Segment Open

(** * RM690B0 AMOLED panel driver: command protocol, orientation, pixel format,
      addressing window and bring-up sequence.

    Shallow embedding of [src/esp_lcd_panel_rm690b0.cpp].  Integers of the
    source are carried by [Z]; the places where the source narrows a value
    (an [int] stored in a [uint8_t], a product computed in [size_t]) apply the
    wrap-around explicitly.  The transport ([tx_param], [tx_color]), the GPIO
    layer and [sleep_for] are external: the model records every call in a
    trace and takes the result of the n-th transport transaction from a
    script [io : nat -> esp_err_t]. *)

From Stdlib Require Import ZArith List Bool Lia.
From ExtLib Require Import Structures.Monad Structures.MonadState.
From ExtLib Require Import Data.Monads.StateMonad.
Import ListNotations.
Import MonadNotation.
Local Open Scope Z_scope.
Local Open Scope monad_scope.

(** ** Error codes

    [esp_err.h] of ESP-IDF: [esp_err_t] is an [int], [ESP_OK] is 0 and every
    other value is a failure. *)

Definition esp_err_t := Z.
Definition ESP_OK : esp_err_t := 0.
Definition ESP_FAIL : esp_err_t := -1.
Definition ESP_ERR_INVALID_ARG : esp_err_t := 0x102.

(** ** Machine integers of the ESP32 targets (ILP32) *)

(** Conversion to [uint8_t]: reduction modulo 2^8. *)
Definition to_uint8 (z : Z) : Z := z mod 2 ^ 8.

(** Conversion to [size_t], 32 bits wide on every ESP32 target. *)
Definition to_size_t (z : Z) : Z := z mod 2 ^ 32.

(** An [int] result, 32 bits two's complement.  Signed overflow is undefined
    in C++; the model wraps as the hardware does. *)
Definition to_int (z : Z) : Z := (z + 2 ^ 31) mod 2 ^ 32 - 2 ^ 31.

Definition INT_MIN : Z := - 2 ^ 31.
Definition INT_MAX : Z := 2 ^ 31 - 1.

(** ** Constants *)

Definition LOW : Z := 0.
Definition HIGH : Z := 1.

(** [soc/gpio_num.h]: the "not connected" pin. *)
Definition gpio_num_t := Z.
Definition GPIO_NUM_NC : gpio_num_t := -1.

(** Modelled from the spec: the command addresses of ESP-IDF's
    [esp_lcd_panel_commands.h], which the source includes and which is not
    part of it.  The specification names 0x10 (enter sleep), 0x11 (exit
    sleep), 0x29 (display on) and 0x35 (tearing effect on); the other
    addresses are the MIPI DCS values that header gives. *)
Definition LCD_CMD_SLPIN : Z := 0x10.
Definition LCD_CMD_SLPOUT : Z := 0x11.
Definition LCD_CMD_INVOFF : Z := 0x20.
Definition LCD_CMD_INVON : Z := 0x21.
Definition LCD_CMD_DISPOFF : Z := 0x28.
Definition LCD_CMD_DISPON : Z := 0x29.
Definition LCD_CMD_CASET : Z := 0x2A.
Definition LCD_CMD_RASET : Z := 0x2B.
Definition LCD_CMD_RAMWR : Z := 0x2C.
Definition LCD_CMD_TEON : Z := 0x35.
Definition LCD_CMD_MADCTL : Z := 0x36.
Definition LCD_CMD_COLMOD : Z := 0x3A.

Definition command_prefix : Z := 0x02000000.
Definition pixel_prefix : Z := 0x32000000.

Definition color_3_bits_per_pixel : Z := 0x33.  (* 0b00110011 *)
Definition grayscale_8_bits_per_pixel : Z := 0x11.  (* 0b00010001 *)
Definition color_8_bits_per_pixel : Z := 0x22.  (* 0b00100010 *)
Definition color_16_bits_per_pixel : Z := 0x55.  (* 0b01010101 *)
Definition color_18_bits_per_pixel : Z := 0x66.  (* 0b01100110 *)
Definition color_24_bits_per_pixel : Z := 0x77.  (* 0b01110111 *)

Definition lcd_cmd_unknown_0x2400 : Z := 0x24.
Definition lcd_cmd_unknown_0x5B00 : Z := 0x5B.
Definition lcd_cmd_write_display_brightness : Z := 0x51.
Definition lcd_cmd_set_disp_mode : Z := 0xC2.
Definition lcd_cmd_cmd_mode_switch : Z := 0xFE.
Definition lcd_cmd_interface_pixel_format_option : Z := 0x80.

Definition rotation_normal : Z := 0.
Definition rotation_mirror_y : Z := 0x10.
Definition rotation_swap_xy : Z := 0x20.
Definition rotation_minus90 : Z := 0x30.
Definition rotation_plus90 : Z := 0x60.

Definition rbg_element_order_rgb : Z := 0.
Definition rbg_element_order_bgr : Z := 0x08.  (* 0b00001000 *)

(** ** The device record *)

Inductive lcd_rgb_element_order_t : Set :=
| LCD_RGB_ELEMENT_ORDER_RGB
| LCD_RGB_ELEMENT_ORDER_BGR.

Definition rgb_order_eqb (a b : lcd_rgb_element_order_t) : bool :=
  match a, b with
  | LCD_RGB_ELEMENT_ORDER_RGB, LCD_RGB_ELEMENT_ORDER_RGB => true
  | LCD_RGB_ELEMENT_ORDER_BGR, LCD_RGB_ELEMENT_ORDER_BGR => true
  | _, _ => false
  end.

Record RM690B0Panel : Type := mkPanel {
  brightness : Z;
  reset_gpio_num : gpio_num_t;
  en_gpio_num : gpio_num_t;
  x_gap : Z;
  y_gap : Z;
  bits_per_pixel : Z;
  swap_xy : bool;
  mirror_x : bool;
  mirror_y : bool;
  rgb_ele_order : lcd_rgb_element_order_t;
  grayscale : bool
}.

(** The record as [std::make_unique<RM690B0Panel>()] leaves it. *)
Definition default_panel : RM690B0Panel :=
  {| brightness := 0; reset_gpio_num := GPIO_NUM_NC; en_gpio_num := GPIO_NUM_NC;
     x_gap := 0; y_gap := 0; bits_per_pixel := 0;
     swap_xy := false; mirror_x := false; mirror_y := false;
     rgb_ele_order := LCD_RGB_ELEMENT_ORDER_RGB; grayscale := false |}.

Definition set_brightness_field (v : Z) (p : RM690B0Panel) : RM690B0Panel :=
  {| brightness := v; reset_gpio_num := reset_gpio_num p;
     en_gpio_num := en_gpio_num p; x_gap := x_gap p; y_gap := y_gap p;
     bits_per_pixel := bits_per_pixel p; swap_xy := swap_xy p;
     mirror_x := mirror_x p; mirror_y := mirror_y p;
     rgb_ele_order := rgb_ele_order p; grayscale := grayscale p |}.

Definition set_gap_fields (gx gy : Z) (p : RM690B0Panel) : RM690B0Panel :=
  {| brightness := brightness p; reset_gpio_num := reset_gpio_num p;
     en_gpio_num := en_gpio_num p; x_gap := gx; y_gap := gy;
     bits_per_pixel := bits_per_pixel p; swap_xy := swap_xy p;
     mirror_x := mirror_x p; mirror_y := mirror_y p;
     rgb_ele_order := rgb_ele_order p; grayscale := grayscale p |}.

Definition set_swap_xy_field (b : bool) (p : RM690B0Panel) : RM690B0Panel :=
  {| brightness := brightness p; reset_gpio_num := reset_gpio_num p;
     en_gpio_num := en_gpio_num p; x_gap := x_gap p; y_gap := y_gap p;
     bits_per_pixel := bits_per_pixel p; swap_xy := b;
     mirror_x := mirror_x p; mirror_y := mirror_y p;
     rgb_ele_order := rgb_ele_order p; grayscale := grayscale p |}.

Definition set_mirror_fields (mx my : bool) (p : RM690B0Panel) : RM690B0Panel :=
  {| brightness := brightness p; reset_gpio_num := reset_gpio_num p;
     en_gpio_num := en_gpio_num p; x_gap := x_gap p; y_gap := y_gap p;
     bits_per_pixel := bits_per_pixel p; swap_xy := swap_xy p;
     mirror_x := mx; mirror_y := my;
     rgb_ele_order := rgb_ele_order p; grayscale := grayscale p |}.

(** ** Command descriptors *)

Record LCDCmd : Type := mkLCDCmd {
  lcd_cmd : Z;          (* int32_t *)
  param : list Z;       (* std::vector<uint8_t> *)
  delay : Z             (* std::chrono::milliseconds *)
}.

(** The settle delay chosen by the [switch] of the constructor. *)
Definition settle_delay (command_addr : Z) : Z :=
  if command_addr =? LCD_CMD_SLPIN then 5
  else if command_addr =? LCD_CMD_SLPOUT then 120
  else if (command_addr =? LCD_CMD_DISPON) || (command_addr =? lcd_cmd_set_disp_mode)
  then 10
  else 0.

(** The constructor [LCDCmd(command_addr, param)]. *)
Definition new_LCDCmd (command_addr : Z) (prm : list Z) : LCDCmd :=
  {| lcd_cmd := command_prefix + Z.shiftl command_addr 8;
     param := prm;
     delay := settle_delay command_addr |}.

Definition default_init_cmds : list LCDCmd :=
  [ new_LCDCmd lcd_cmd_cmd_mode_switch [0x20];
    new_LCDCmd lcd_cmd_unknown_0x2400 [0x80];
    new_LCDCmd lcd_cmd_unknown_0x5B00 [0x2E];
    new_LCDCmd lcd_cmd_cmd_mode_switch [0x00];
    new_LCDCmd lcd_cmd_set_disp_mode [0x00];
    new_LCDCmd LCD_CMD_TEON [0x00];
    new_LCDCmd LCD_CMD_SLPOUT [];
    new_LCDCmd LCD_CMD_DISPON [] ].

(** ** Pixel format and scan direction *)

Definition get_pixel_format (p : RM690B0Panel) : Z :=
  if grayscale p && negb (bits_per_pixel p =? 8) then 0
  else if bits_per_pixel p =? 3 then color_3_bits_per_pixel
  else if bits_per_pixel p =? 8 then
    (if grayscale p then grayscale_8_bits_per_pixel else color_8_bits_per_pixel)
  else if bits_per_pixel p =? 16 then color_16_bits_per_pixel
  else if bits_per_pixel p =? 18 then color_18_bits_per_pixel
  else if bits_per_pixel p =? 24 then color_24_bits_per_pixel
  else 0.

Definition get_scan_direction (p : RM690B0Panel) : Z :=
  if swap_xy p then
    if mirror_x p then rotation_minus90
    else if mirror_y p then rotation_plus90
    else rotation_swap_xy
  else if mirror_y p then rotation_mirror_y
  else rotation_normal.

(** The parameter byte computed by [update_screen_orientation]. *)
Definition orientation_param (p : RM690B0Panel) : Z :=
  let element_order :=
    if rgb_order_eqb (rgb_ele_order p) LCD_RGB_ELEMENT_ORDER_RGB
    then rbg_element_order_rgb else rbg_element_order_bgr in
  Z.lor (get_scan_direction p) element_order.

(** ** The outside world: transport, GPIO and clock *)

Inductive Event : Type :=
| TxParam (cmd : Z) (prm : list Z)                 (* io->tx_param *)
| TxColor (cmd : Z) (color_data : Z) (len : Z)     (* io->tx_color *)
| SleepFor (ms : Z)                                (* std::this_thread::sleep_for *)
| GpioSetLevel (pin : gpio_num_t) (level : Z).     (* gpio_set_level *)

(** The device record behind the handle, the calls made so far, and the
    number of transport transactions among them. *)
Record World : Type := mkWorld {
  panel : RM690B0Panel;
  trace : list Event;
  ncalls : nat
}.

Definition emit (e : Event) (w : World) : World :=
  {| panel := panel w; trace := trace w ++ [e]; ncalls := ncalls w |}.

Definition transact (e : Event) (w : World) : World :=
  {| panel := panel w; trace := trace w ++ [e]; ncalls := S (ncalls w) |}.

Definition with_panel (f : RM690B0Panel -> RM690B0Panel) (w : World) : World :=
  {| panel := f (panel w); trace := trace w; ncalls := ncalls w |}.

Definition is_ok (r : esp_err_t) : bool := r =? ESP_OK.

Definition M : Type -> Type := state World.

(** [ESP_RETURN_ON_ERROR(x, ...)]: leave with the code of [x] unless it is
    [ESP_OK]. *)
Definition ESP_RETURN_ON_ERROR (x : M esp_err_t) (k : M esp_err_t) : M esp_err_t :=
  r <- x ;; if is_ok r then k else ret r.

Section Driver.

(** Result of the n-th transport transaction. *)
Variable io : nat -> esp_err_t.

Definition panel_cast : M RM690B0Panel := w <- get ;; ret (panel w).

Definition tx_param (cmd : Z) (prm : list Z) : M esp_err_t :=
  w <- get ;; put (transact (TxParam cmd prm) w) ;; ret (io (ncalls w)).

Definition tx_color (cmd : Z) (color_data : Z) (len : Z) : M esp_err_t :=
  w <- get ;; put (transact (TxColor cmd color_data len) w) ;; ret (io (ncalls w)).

Segment Closed
Segment Open

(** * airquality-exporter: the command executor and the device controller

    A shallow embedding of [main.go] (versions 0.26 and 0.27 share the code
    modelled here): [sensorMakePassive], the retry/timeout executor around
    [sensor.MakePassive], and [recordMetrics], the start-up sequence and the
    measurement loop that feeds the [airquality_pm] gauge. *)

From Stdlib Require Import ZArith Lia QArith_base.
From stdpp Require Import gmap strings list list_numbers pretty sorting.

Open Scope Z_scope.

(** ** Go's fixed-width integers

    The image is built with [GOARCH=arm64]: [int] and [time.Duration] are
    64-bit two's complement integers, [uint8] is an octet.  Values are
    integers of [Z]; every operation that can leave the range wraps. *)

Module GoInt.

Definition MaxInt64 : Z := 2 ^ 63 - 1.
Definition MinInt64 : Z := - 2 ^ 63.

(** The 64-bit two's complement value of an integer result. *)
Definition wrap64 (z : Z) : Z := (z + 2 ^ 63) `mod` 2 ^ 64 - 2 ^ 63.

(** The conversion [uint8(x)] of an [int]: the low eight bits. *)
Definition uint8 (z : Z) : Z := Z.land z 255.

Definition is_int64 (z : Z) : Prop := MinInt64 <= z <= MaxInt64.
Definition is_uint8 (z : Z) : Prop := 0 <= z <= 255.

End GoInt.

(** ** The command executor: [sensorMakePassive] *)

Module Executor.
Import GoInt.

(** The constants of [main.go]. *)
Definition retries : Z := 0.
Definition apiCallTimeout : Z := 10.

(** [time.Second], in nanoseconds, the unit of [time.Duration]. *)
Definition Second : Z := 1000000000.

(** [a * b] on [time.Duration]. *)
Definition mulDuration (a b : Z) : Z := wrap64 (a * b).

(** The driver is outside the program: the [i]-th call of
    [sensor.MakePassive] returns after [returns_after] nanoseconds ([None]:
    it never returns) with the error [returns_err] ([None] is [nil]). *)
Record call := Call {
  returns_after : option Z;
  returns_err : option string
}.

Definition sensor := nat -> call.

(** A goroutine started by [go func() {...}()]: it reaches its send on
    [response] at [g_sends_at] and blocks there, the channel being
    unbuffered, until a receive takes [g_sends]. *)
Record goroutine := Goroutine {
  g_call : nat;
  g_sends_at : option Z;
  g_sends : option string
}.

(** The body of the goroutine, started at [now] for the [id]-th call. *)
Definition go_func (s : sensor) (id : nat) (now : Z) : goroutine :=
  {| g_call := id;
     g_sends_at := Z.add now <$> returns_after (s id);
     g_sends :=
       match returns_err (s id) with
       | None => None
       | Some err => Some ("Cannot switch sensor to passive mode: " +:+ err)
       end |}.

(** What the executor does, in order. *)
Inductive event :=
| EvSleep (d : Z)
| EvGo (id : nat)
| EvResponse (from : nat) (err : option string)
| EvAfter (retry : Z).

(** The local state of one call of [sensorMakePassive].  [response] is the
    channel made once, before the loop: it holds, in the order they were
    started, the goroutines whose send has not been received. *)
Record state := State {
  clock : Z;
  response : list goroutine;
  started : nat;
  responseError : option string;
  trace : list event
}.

Segment Closed
Segment Open

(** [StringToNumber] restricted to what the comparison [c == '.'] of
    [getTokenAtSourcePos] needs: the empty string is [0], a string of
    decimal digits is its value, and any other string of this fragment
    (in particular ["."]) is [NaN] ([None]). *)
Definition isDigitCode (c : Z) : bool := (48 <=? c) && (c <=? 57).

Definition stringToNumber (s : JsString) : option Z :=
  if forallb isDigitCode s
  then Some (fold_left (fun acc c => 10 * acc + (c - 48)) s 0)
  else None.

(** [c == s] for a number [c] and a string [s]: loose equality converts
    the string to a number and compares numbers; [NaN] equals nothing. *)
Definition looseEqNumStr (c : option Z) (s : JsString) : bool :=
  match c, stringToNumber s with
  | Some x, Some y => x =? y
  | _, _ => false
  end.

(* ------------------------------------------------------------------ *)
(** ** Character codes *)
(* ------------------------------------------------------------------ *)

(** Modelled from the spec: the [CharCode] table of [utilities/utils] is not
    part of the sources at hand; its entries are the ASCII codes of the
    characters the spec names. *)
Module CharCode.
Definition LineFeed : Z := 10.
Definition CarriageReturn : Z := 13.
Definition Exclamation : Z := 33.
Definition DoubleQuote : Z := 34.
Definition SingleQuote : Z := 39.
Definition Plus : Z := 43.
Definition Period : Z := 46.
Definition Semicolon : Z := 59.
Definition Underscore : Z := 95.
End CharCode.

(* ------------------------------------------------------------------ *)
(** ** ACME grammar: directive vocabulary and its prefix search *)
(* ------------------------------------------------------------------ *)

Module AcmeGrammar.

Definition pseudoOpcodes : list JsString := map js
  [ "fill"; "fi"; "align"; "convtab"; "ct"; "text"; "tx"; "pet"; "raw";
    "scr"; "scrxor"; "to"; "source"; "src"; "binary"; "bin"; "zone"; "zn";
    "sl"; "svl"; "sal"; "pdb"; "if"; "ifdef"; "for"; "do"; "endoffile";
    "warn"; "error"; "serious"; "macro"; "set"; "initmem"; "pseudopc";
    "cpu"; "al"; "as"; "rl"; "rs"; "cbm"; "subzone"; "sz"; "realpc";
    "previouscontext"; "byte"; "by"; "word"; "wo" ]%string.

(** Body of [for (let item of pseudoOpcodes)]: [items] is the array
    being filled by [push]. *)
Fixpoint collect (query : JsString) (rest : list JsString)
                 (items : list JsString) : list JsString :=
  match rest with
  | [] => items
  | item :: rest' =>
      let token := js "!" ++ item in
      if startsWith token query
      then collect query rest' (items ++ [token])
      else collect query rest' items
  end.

Segment Closed

== Assigned task ==
Would you print, exactly as written, every line above from the one holding "(** The conversion" through the one holding "(** The driver", with both included and no other lines?

== Result of this task ==
(** The conversion [uint8(x)] of an [int]: the low eight bits. *)
Definition uint8 (z : Z) : Z := Z.land z 255.

Definition is_int64 (z : Z) : Prop := MinInt64 <= z <= MaxInt64.
Definition is_uint8 (z : Z) : Prop := 0 <= z <= 255.

End GoInt.

(** ** The command executor: [sensorMakePassive] *)

Module Executor.
Import GoInt.

(** The constants of [main.go]. *)
Definition retries : Z := 0.
Definition apiCallTimeout : Z := 10.

(** [time.Second], in nanoseconds, the unit of [time.Duration]. *)
Definition Second : Z := 1000000000.

(** [a * b] on [time.Duration]. *)
Definition mulDuration (a b : Z) : Z := wrap64 (a * b).

(** The driver is outside the program: the [i]-th call of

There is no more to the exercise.